# WHAT TO DO:
Find the line containing "destruct Hwhy as [->|[->|[->| ->]]]." in the entries below. Restate it and each line after it, word for word, up to and including the line containing "assert (∀ x".

# RECORD SET:
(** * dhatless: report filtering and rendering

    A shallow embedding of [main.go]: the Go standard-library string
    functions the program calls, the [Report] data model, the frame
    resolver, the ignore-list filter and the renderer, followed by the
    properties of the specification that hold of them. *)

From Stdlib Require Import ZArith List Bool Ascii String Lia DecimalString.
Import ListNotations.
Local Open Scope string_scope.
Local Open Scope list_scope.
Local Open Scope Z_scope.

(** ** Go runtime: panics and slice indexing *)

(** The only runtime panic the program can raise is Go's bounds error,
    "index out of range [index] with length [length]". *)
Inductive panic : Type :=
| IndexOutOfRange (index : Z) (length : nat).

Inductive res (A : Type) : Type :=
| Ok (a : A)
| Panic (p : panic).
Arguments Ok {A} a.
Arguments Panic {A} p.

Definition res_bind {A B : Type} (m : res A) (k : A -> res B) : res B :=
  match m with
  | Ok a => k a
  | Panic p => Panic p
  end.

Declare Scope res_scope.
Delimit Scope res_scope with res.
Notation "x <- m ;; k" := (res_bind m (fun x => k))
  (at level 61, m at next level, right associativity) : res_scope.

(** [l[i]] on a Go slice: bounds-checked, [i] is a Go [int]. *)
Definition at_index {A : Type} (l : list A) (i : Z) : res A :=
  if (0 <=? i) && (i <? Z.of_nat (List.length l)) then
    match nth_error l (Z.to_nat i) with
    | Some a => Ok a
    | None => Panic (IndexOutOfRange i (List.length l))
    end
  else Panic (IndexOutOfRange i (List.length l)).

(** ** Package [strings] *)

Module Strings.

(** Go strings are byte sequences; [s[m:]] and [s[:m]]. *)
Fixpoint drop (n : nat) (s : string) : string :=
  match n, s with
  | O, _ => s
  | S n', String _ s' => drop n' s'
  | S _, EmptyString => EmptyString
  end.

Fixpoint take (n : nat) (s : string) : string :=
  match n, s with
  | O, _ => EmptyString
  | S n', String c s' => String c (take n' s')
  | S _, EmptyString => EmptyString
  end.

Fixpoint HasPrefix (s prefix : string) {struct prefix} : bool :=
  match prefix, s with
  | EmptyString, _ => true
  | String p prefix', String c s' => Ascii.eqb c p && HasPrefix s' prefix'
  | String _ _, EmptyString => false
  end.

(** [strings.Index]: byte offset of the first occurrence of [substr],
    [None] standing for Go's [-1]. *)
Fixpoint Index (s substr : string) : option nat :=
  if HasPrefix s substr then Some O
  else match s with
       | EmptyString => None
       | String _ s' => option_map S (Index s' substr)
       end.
---
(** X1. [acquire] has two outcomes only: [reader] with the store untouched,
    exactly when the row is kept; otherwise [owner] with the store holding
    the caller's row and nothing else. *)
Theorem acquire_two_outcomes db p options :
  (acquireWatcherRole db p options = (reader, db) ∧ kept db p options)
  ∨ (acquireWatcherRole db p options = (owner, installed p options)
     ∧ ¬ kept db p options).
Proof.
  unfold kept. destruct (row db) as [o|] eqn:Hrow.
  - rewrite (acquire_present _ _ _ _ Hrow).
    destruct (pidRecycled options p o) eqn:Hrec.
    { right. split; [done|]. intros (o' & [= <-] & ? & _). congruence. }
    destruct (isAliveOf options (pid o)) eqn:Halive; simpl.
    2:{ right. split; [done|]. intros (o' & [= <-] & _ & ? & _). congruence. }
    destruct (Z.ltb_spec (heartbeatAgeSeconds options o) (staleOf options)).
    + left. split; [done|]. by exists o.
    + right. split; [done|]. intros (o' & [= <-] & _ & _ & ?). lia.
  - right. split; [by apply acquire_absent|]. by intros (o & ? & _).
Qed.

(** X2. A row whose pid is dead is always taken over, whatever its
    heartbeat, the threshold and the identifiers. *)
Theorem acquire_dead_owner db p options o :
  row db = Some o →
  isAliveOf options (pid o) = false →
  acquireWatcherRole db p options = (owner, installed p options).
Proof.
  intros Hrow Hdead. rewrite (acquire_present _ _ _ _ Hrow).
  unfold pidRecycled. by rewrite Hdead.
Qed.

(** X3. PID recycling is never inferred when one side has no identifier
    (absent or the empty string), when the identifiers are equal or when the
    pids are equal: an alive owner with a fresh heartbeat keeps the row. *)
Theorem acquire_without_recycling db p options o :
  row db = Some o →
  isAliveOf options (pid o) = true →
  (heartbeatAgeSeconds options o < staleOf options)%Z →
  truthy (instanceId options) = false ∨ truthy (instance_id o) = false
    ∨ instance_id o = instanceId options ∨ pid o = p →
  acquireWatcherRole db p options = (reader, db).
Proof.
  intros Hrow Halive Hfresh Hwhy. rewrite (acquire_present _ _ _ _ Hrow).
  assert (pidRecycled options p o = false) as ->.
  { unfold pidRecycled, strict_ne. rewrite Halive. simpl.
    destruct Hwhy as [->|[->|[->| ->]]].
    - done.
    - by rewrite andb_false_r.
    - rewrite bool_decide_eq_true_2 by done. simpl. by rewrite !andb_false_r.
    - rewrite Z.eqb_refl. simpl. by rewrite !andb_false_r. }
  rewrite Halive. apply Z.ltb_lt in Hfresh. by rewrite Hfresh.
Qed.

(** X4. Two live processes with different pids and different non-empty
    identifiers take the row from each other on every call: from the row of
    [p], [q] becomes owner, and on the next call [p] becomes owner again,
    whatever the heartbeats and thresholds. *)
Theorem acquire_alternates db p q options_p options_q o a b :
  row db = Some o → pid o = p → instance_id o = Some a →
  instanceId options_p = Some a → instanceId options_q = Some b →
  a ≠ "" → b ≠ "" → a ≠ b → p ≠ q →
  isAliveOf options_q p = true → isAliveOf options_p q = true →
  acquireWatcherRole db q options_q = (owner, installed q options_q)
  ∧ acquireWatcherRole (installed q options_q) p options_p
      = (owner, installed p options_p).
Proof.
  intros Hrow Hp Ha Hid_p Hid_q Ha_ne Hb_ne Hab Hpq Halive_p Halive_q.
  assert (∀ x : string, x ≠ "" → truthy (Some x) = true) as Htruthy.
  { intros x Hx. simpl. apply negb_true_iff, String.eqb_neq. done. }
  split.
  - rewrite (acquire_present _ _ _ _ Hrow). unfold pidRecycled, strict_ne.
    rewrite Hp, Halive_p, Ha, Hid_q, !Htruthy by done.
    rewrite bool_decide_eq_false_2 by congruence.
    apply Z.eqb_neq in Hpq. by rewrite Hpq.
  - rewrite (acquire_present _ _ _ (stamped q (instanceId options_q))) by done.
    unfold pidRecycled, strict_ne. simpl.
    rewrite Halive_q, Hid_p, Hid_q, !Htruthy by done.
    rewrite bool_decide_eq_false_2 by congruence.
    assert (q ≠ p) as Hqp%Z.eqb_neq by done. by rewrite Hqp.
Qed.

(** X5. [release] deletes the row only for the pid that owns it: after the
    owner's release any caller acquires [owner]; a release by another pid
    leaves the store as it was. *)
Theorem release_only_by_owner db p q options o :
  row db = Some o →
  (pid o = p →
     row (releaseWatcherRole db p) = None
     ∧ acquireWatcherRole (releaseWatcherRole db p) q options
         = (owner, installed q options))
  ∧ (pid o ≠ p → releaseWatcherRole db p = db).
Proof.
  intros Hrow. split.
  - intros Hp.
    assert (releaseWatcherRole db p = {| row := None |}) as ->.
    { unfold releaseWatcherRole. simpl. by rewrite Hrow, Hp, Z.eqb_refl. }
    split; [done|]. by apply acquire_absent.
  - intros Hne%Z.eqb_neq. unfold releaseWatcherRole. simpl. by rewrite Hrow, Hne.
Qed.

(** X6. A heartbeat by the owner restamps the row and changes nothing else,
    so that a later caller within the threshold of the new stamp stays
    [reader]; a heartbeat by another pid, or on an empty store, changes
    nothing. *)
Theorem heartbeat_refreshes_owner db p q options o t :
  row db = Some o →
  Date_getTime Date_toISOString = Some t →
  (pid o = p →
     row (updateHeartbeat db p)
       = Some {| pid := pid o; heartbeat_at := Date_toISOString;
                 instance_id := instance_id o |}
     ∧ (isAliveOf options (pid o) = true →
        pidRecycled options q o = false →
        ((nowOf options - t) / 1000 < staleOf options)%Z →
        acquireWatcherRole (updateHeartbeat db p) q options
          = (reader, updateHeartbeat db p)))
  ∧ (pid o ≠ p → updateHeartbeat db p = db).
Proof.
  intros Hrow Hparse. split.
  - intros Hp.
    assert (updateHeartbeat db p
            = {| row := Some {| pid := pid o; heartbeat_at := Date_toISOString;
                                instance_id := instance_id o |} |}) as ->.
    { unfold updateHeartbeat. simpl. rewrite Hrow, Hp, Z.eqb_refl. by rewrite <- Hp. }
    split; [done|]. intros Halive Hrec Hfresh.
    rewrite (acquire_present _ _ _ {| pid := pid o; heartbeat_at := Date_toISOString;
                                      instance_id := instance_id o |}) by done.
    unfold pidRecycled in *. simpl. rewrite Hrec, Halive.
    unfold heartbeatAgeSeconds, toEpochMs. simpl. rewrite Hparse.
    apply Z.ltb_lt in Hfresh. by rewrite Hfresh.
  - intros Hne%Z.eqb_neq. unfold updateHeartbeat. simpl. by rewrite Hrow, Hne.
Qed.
--
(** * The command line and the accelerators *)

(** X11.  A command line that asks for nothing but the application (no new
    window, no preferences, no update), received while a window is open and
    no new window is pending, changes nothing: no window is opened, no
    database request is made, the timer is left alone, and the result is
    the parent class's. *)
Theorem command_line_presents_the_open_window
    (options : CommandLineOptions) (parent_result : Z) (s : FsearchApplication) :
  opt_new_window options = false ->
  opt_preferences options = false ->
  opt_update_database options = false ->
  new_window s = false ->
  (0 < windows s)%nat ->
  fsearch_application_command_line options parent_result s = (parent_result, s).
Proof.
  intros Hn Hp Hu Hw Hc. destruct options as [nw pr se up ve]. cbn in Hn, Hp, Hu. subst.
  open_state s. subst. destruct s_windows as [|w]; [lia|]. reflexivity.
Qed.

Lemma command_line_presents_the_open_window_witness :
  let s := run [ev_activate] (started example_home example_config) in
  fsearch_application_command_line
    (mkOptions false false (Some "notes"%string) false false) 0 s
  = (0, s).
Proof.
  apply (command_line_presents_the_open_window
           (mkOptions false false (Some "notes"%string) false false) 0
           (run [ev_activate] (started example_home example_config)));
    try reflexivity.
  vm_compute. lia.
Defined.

# SOLUTION FOR THIS EXERCISE:
    destruct Hwhy as [->|[->|[->| ->]]].
    - done.
    - by rewrite andb_false_r.
    - rewrite bool_decide_eq_true_2 by done. simpl. by rewrite !andb_false_r.
    - rewrite Z.eqb_refl. simpl. by rewrite !andb_false_r. }
  rewrite Halive. apply Z.ltb_lt in Hfresh. by rewrite Hfresh.
Qed.

(** X4. Two live processes with different pids and different non-empty
    identifiers take the row from each other on every call: from the row of
    [p], [q] becomes owner, and on the next call [p] becomes owner again,
    whatever the heartbeats and thresholds. *)
Theorem acquire_alternates db p q options_p options_q o a b :
  row db = Some o → pid o = p → instance_id o = Some a →
  instanceId options_p = Some a → instanceId options_q = Some b →
  a ≠ "" → b ≠ "" → a ≠ b → p ≠ q →
  isAliveOf options_q p = true → isAliveOf options_p q = true →
  acquireWatcherRole db q options_q = (owner, installed q options_q)
  ∧ acquireWatcherRole (installed q options_q) p options_p
      = (owner, installed p options_p).
Proof.
  intros Hrow Hp Ha Hid_p Hid_q Ha_ne Hb_ne Hab Hpq Halive_p Halive_q.
  assert (∀ x : string, x ≠ "" → truthy (Some x) = true) as Htruthy.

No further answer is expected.